I used to glue or wire onto the bars whatever was the skinniest grip I could find from Oban Cycles (internet shopping for bike parts wasney a thing when I was a wean, or inventive shop names for that matter) and hope that I didn’t need to take any of my controls off the bars. Then along came lock-on grips which cured the ‘spinning on the bars but still able to take them off’ issue, the only problem is that they need to be that wee bit thicker to take account for the plastic collar and the outside lock is pretty uncomfy under the hand, so we’re back to seeing racers glueing and wiring their grips to the bar. At least we can take the controls off a bit easier these days.

So along comes silicone (that’s silicone, not silicon) grips which promise good grip, light weight and skinny diameter. And no worthwhile reviews on the internet.

One pair of brand new silicone grips.

I bought them, put them on the bike and rode them for 4 months, 6 Coupe du France enduro races and an EWS.

They’re still on the bike, they’re doing ok. The grip is much easier to damage than a lock on (the end caps lasted all of one ride as I have a habit of clipping trees) but a bit of electric tape around the last 1cm of the grip seems to stop the damage getting worse and if I’d thought of it before I sent me and the bike cartwheeling through the undergrowth it would probably have stopped the grip ripping. Or I could have not cartwheeled through the undergrowth.

There is plenty of grip in the dry, though I needed to wear gloves in the wet or if my hands got sweaty otherwise it all felt a bit insecure.

More, without the hard plastic layer the grip really does take a bit of buzz out of the trail. Not so much that I’d buy them for that reason, just let a bit of air out your tyres, but it is a help on long rides.
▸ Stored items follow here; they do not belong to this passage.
Definition Schedule_init_system_set (self : Schedule) (set : Set_) : outcome Schedule :=
  match sc_sets self !! set with
  | Some _ => Ret self
  | None =>
      self ← mark_changed self;
      let self := set_insert self set ∅ in
      let '(b, self) := register_marker self set (set_begin set) in
      let '(e, self) := register_marker self set (set_end set) in
      Ret (with_ordering self (OrderingGraph_insert_condition_order (sc_ordering self) b e))
  end.

Definition Schedule_remove (self : Schedule) (name : Id) : outcome (bool * Schedule) :=
  match SAllocator_remove (sc_allocator self) name with
  | None => Ret (false, self)
  | Some (key, allocator) =>
      self ← mark_changed (mkSched allocator (sc_buffer self) (sc_ordering self) (sc_conflict self)
                (sc_schedule self) (sc_sets self) (sc_hierarchy self) (sc_executor_initialized self)
                (sc_is_changed self));
      Ret (true, mkSched (sc_allocator self) (SystemBuffer_remove (sc_buffer self) key)
                   (OrderingGraph_remove_node (sc_ordering self) key) (ConflictGraph_remove (sc_conflict self) key)
                   (sc_schedule self) ((λ ids, ids ∖ {[name]}) <$> sc_sets self) (sc_hierarchy self)
                   (sc_executor_initialized self) (sc_is_changed self))
  end.

Fixpoint remove_all (ids : list Id) (self : Schedule) : outcome Schedule :=
  match ids with
  | [] => Ret self
  | id :: rest => '(_, self') ← Schedule_remove self id; remove_all rest self'
  end.

Definition Schedule_remove_system_set_inner (self : Schedule) (set : Set_) : outcome Schedule :=
  match sc_sets self !! set with
  | None => Ret self
  | Some ids =>
      remove_all (elements ids)
        (mkSched (sc_allocator self) (sc_buffer self) (sc_ordering self) (sc_conflict self) (sc_schedule self)
           (delete set (sc_sets self)) (sc_hierarchy self) (sc_executor_initialized self) (sc_is_changed self))
  end.

Definition Schedule_insert_order (self : Schedule) (before after : Id) : outcome (bool * Schedule) :=
  match SAllocator_get_key (sc_allocator self) before, SAllocator_get_key (sc_allocator self) after with
  | Some b, Some a =>
      self ← mark_changed self;
      Ret (true, with_ordering self (OrderingGraph_insert_order (sc_ordering self) b a))
  | _, _ => Ret (false, self)
  end.

Definition Schedule_insert_run_if (self : Schedule) (runnable condition : Id) : outcome (bool * Schedule) :=
  match SAllocator_get_key (sc_allocator self) runnable, SAllocator_get_key (sc_allocator self) condition with
  | Some r, Some c =>
      self ← mark_changed self;
      Ret (true, with_ordering self (OrderingGraph_insert_condition_order (sc_ordering self) c r))
  | _, _ => Ret (false, self)
  end.

(** ** Sets *)

Definition with_hierarchy (self : Schedule) (h : SetHierarchy) : Schedule :=
  mkSched (sc_allocator self) (sc_buffer self) (sc_ordering self) (sc_conflict self) (sc_schedule self)
    (sc_sets self) h (sc_executor_initialized self) (sc_is_changed self).

Definition forget_parent (self : Schedule) (set : Set_) : Schedule :=
  with_hierarchy self (mkHierarchy (h_children (sc_hierarchy self)) (delete set (h_parents (sc_hierarchy self)))).

(** Each call takes the children entry of its set, so the entries bound the
    depth of the recursion. *)
Fixpoint remove_set_recursive (fuel : nat) (self : Schedule) (set : Set_) : outcome Schedule :=
  match fuel with
  | 0 => Undefined
  | S fuel' =>
      let children := default ∅ (h_children (sc_hierarchy self) !! set) in
      let self1 := with_hierarchy self
        (mkHierarchy (delete set (h_children (sc_hierarchy self))) (h_parents (sc_hierarchy self))) in
      self2 ← foldl (λ r child, s ← r; remove_set_recursive fuel' (forget_parent s child) child)
                (Ret self1) (elements children);
      Schedule_remove_system_set_inner (forget_parent self2 set) set
  end.

Definition Schedule_remove_system_set (self : Schedule) (set : Set_) : outcome Schedule :=
  remove_set_recursive (S (size (h_children (sc_hierarchy self)))) self set.

(** [SystemSetConfig]. *)
Record SetConfig := mkSetConfig {
  cf_set : Set_;
  cf_parent : option Set_;
  cf_run_after : list Set_;
  cf_run_before : list Set_;
  cf_conditions : list System
}.

Definition config_parent (self : Schedule) (set parent : Set_) : outcome Schedule :=
  self ← Schedule_init_system_set self parent;
  self ← Schedule_insert_action self (set_begin set) parent;
  self ← Schedule_insert_action self (set_end set) parent;
  let h := sc_hierarchy self in
  Ret (with_hierarchy self
    (mkHierarchy (<[parent := {[set]} ∪ default ∅ (h_children h !! parent)]> (h_children h))
       (<[set := parent]> (h_parents h)))).

Definition config_after (set : Set_) (r : outcome Schedule) (other : Set_) : outcome Schedule :=
  self ← r;
  self ← Schedule_init_system_set self other;
  '(_, self) ← Schedule_insert_order self (sys_id (set_end other)) (sys_id (set_begin set));
  Ret self.

Definition config_before (set : Set_) (r : outcome Schedule) (other : Set_) : outcome Schedule :=
  self ← r;
  self ← Schedule_init_system_set self other;
  '(_, self) ← Schedule_insert_order self (sys_id (set_end set)) (sys_id (set_begin other));
  Ret self.

Definition config_condition (set : Set_) (r : outcome Schedule) (cond : System) : outcome Schedule :=
  self ← r;
  self ← Schedule_insert_condition self cond set_unit;
  '(_, self) ← Schedule_insert_run_if self (sys_id (set_begin set)) (sys_id cond);
  Ret self.

Definition Schedule_config_set (self : Schedule) (config : SetConfig) : outcome Schedule :=
  let set := cf_set config in
  self ← Schedule_init_system_set self set;
  self ← (match cf_parent config with Some parent => config_parent self set parent | None => Ret self end);
  let r := foldl (config_after set) (Ret self) (cf_run_after config) in
  let r := foldl (config_before set) r (cf_run_before config) in
  foldl (config_condition set) r (cf_conditions config).

(** [SystemConfig] after [apply_to_set], and [SystemEntry]. *)
Inductive SystemEntry := EntryAction (s : System) | EntryCondition (s : System).

Record SysConfig := mkSysConfig {
  cf_systems : list SystemEntry;
  cf_deferred : list (Id * System);
  cf_dependencies : list (Id * Id);
  cf_gates : list (Id * Id)
}.

Definition add_entry (set : Set_) (r : outcome Schedule) (entry : SystemEntry) : outcome Schedule :=
  self ← r;
  match entry with
  | EntryAction s => Schedule_insert_action self s set
  | EntryCondition s => Schedule_insert_condition self s set
  end.

Definition add_deferred (set : Set_) (r : outcome Schedule) (d : Id * System) : outcome Schedule :=
  self ← r;
  self ← Schedule_insert_action self d.2 set;
  '(_, self) ← Schedule_insert_order self d.1 (sys_id d.2);
  Ret self.

Definition add_dependency (r : outcome Schedule) (d : Id * Id) : outcome Schedule :=
  self ← r; '(_, self) ← Schedule_insert_order self d.1 d.2; Ret self.

Definition add_gate (r : outcome Schedule) (d : Id * Id) : outcome Schedule :=
  self ← r; '(_, self) ← Schedule_insert_run_if self d.2 d.1; Ret self.

Definition Schedule_add_systems (self : Schedule) (set : Set_) (cfg : SysConfig) : outcome Schedule :=
  self ← Schedule_init_system_set self set;
  let r := foldl (add_entry set) (Ret self) (cf_systems cfg) in
  let r := foldl (add_deferred set) r (cf_deferred cfg) in
  let r := foldl add_dependency r (cf_dependencies cfg) in
  foldl add_gate r (cf_gates cfg).

End Schedule.

(** ** The conflict matrix *)

Lemma as_u32_id n : (Z.of_nat n ≤ u32_max)%Z → as_u32 n = n.
Proof. intros Hn. unfold as_u32, u32_max in *. rewrite Z.mod_small by lia. lia. Qed.

Lemma bit_insert_all_ok indices : ∀ t,
  (∀ i, i ∈ indices → i < ct_capacity t) →
  bit_insert_all indices t = Ret (mkConflictTable (ct_lines t) (ct_capacity t) (list_to_set indices ∪ ct_bits t)).
Proof.
  induction indices as [|i indices IH]; intros t Hi; cbn [bit_insert_all].
  - destruct t. cbn. by rewrite union_empty_l_L.
  - unfold bit_insert. rewrite decide_True by (apply Hi, list_elem_of_here). cbn [mbind outcome_bind].
    rewrite IH by (cbn; intros j Hj; apply Hi; by apply list_elem_of_further). cbn. do 2 f_equal. set_solver.
Qed.

(** A matrix of [n] lines whose bits are the pairs of a relation. *)
Definition table_is (n : nat) (R : nat → nat → Prop) (t : ConflictTable) : Prop :=
  ct_lines t = n ∧ ct_capacity t = n * n ∧ ∀ i j, i < n → j < n → i * n + j ∈ ct_bits t ↔ R i j.

Lemma cell_lt n i j : i < n → j < n → i * n + j < n * n.
Proof. nia. Qed.

Lemma cell_inj n i j i' j' : j < n → j' < n → i * n + j = i' * n + j' → i = i' ∧ j = j'.
Proof. intros. assert (i = i') by nia. subst. lia. Qed.

Lemma table_new_is n : table_is n (λ _ _, False) (ConflictTable_new n).
Proof. split; [done|]. split; [done|]. intros i j _ _. cbn. set_solver. Qed.

Lemma table_set_conflict n R t a b :
  table_is n R t → a < n → b < n →
  ∃ t', ConflictTable_set_conflict t a b = Ret t' ∧ table_is n (λ i j, R i j ∨ i = a ∧ j = b) t'.
Proof.
  intros (Hl & Hc & HR) Ha Hb. unfold ConflictTable_set_conflict, bit_insert. rewrite Hl, Hc.
  rewrite decide_True by (by apply cell_lt). eexists. split; [done|]. split; [done|]. split; [done|].
  intros i j Hi Hj. cbn. rewrite elem_of_union, elem_of_singleton, HR by done. split.
  - intros [E|?]; [|by left]. right. by apply cell_inj in E.
  - intros [?|[-> ->]]; auto.
Qed.

Lemma table_set_exclusive n R t a :
  table_is n R t → a < n →
  ∃ t', ConflictTable_set_exclusive t a = Ret t' ∧ table_is n (λ i j, R i j ∨ i = a ∨ j = a) t'.
Proof.
  intros (Hl & Hc & HR) Ha. unfold ConflictTable_set_exclusive. rewrite Hl.
  rewrite bit_insert_all_ok.
  2: { rewrite Hc. intros i (line & -> & Hline)%list_elem_of_fmap. apply elem_of_seq in Hline. apply cell_lt; lia. }
  cbn [mbind outcome_bind]. rewrite bit_insert_all_ok.
  2: { cbn. rewrite Hc. intros i (line & -> & Hline)%list_elem_of_fmap. apply elem_of_seq in Hline. nia. }
  eexists. split; [done|]. split; [done|]. split; [done|]. intros i j Hi Hj. cbn.
  rewrite !elem_of_union, !elem_of_list_to_set, !list_elem_of_fmap, HR by done. split.
  - intros [(line & E & Hline)|[(line & E & Hline)|?]]; [| |by left]; apply elem_of_seq in Hline.
    + assert (i * n + j = line * n + a) as E' by lia. apply cell_inj in E' as [_ ->]; [|done|done]. auto.
    + apply cell_inj in E as [-> _]; [|done|lia]. auto.
  - intros [?|[->| ->]]; [by right; right|right; left; exists j|left; exists i]; (split; [lia|apply elem_of_seq; lia]).
Qed.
And the same grips 4 months, 7 races and unknown crashes later

Will I buy them again? Undecided. If it was for long rides back in Scotland on a shorter travel bike them maybe. For riding fast down hills in the alps with 160mm of travel and 2.4 front tyre, I think I might go back to a skinny hard grip that feels a bit more solid under the hand.

Was that any help?

I don't really care if that helped, I'm going riding.